### [TASK TO COMPLETE]
Reproduce verbatim the lines of the material below, starting at the line with "Proof. unfold py_div. now intros ->. Qed." and ending at the line with "(c * expected_red)", both inclusive; skip the rest.

*****

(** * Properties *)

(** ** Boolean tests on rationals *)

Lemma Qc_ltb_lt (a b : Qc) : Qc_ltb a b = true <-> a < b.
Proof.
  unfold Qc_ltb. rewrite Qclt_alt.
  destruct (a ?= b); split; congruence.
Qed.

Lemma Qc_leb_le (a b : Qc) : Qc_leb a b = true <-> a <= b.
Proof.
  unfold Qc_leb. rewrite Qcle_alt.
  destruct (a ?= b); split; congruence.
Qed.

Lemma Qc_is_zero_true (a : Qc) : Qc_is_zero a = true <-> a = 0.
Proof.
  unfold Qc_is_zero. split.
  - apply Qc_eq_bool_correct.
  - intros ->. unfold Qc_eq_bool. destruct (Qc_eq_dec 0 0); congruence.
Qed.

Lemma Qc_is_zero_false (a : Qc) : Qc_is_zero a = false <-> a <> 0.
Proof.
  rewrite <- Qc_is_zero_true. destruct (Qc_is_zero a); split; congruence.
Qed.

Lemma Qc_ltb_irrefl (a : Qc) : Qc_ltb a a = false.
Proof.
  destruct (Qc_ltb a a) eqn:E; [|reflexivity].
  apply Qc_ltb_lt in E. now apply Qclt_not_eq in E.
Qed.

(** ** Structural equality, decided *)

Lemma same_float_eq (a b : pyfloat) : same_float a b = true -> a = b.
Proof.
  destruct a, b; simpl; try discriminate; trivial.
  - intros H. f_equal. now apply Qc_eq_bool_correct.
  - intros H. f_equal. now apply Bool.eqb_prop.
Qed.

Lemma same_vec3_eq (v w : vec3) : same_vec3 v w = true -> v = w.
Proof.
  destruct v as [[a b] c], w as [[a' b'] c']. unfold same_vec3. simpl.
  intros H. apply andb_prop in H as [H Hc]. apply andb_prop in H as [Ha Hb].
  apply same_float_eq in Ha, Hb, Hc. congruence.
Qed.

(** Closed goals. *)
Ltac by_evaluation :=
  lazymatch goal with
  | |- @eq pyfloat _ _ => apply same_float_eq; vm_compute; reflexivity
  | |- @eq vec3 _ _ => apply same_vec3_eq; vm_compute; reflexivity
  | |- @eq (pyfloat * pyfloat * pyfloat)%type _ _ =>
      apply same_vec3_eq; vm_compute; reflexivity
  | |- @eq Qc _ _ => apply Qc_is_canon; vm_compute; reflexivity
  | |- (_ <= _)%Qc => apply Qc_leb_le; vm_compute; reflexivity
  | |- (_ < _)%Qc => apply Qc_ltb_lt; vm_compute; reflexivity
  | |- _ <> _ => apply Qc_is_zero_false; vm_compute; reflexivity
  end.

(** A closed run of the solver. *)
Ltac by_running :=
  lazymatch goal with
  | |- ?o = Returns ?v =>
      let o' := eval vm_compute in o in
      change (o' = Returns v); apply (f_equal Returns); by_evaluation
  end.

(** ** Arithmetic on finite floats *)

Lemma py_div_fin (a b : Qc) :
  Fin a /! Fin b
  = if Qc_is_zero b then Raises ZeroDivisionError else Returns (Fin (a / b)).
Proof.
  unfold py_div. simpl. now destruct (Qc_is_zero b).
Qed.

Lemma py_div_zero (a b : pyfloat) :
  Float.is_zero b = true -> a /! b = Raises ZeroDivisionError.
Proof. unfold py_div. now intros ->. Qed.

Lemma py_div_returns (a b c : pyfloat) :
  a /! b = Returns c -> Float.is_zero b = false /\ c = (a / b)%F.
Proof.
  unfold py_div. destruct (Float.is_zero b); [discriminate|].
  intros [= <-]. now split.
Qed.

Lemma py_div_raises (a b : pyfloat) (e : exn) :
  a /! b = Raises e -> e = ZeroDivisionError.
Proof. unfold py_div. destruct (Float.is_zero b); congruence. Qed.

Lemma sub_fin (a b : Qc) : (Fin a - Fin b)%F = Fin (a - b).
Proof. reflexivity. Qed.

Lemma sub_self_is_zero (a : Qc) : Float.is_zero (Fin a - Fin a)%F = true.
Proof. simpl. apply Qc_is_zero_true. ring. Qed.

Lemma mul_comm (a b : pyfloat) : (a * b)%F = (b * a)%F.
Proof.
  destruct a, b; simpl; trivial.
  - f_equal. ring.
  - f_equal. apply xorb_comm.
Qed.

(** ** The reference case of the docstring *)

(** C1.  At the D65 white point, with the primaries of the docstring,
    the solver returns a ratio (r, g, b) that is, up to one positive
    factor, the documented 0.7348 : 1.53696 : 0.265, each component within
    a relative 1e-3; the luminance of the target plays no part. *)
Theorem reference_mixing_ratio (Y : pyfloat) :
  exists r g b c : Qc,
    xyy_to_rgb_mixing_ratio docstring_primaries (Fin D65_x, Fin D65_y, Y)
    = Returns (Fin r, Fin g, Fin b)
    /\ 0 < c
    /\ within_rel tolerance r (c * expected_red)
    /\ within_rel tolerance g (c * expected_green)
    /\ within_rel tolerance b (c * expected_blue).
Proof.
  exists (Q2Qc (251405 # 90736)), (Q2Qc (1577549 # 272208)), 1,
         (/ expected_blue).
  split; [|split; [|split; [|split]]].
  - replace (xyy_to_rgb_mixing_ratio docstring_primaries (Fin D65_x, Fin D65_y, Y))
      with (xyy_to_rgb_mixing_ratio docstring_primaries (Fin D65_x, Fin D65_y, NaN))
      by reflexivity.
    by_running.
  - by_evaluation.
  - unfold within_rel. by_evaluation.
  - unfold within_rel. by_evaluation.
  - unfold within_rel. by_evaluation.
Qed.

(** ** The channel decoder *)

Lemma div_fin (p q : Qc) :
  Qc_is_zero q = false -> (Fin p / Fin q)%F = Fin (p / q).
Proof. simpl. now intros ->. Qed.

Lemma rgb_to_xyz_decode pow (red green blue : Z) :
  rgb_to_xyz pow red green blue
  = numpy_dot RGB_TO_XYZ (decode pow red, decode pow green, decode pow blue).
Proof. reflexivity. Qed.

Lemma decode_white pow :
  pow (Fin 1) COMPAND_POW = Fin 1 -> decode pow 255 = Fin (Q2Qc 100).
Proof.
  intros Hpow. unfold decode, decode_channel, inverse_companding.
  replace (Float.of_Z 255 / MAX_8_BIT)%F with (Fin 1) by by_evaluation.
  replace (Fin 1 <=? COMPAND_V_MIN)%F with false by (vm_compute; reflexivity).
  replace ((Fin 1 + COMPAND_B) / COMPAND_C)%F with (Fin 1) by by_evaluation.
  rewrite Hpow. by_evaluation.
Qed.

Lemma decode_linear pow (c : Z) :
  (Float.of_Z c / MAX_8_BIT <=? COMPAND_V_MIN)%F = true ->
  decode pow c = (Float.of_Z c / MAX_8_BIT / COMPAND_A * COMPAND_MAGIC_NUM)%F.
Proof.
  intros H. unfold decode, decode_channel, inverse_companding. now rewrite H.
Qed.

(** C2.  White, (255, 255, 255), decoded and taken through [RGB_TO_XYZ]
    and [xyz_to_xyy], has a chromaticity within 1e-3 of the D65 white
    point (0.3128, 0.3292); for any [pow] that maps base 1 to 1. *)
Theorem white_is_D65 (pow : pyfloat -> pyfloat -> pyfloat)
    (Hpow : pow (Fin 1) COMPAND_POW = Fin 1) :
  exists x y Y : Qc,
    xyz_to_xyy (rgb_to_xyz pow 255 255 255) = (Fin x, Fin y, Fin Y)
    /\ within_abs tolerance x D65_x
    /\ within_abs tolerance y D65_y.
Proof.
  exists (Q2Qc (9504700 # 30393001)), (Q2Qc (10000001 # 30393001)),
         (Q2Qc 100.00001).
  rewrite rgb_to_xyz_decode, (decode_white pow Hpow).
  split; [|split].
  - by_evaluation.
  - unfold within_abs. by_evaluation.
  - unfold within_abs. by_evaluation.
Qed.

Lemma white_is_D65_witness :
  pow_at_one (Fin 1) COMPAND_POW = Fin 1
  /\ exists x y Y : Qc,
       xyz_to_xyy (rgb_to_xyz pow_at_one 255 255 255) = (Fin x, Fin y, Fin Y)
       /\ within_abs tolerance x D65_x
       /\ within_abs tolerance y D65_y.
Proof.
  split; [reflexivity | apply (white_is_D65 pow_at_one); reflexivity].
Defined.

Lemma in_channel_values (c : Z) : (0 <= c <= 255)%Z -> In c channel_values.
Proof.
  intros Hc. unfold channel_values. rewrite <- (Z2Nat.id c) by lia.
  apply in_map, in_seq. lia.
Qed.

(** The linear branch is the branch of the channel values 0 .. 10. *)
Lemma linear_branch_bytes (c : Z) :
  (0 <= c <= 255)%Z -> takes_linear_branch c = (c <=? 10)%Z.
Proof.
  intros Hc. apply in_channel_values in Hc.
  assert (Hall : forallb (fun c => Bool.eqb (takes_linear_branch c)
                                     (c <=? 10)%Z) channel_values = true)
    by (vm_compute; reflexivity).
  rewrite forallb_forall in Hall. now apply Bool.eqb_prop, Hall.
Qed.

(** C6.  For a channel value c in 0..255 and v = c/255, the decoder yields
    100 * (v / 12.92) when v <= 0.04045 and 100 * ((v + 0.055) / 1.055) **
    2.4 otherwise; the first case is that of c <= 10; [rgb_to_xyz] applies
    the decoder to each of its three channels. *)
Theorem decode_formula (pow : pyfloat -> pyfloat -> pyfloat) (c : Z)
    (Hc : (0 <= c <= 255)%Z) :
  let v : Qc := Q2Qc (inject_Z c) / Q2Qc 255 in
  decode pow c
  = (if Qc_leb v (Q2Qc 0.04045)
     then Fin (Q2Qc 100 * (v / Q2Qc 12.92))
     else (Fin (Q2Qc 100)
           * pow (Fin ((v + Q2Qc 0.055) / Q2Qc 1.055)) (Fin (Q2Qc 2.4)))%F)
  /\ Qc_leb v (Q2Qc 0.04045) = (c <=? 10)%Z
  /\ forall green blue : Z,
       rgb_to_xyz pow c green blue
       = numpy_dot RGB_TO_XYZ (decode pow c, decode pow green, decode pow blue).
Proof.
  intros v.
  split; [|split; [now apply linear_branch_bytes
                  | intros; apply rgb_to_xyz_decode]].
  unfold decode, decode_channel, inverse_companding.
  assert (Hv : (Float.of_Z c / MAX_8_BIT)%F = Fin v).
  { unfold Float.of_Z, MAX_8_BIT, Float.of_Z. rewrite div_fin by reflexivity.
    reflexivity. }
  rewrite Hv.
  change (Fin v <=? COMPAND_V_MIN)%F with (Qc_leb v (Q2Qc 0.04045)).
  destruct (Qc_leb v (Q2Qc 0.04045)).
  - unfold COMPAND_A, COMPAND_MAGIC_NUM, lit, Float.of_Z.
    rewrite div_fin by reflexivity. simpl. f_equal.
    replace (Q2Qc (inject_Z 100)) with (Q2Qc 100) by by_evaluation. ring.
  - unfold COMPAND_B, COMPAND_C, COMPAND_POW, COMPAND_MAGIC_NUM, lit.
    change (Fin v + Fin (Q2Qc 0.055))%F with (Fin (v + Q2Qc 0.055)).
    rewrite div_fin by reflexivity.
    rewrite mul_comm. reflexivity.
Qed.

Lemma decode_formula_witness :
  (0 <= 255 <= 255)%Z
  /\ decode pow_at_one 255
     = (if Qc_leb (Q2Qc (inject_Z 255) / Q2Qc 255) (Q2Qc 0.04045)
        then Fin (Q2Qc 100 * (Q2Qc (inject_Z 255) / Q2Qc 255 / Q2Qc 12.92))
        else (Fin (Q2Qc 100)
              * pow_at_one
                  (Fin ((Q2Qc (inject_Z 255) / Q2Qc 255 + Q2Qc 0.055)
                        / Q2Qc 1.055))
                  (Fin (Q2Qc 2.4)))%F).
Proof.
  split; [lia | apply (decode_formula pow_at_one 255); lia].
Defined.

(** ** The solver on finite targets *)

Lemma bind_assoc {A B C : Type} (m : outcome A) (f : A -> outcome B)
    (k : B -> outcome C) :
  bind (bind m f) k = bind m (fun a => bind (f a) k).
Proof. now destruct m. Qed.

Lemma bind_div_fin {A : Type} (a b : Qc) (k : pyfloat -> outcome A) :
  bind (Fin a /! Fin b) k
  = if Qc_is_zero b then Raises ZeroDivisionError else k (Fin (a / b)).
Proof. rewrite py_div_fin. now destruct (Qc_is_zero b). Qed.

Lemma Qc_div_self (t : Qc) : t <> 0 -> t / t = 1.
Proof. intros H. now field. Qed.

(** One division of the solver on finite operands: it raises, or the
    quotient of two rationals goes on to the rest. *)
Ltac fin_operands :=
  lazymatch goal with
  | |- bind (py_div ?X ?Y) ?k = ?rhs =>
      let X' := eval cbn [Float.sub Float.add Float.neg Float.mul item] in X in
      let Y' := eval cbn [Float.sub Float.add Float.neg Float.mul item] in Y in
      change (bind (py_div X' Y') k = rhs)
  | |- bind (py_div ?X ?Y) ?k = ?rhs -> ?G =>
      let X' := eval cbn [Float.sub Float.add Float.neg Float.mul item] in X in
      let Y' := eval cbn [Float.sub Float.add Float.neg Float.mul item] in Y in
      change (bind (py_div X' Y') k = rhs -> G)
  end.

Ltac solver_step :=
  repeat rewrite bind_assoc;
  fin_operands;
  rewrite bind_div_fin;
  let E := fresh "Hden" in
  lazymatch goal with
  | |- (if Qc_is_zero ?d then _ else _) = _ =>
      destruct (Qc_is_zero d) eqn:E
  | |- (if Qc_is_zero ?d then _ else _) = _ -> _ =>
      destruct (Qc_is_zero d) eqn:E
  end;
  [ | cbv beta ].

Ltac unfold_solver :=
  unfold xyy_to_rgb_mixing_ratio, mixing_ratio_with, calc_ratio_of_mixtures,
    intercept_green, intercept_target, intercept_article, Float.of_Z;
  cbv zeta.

*****

### [FINISHED EXERCISE]
Proof. unfold py_div. now intros ->. Qed.

Lemma py_div_returns (a b c : pyfloat) :
  a /! b = Returns c -> Float.is_zero b = false /\ c = (a / b)%F.
Proof.
  unfold py_div. destruct (Float.is_zero b); [discriminate|].
  intros [= <-]. now split.
Qed.

Lemma py_div_raises (a b : pyfloat) (e : exn) :
  a /! b = Raises e -> e = ZeroDivisionError.
Proof. unfold py_div. destruct (Float.is_zero b); congruence. Qed.

Lemma sub_fin (a b : Qc) : (Fin a - Fin b)%F = Fin (a - b).
Proof. reflexivity. Qed.

Lemma sub_self_is_zero (a : Qc) : Float.is_zero (Fin a - Fin a)%F = true.
Proof. simpl. apply Qc_is_zero_true. ring. Qed.

Lemma mul_comm (a b : pyfloat) : (a * b)%F = (b * a)%F.
Proof.
  destruct a, b; simpl; trivial.
  - f_equal. ring.
  - f_equal. apply xorb_comm.
Qed.

(** ** The reference case of the docstring *)

(** C1.  At the D65 white point, with the primaries of the docstring,
    the solver returns a ratio (r, g, b) that is, up to one positive
    factor, the documented 0.7348 : 1.53696 : 0.265, each component within
    a relative 1e-3; the luminance of the target plays no part. *)
Theorem reference_mixing_ratio (Y : pyfloat) :
  exists r g b c : Qc,
    xyy_to_rgb_mixing_ratio docstring_primaries (Fin D65_x, Fin D65_y, Y)
    = Returns (Fin r, Fin g, Fin b)
    /\ 0 < c
    /\ within_rel tolerance r (c * expected_red)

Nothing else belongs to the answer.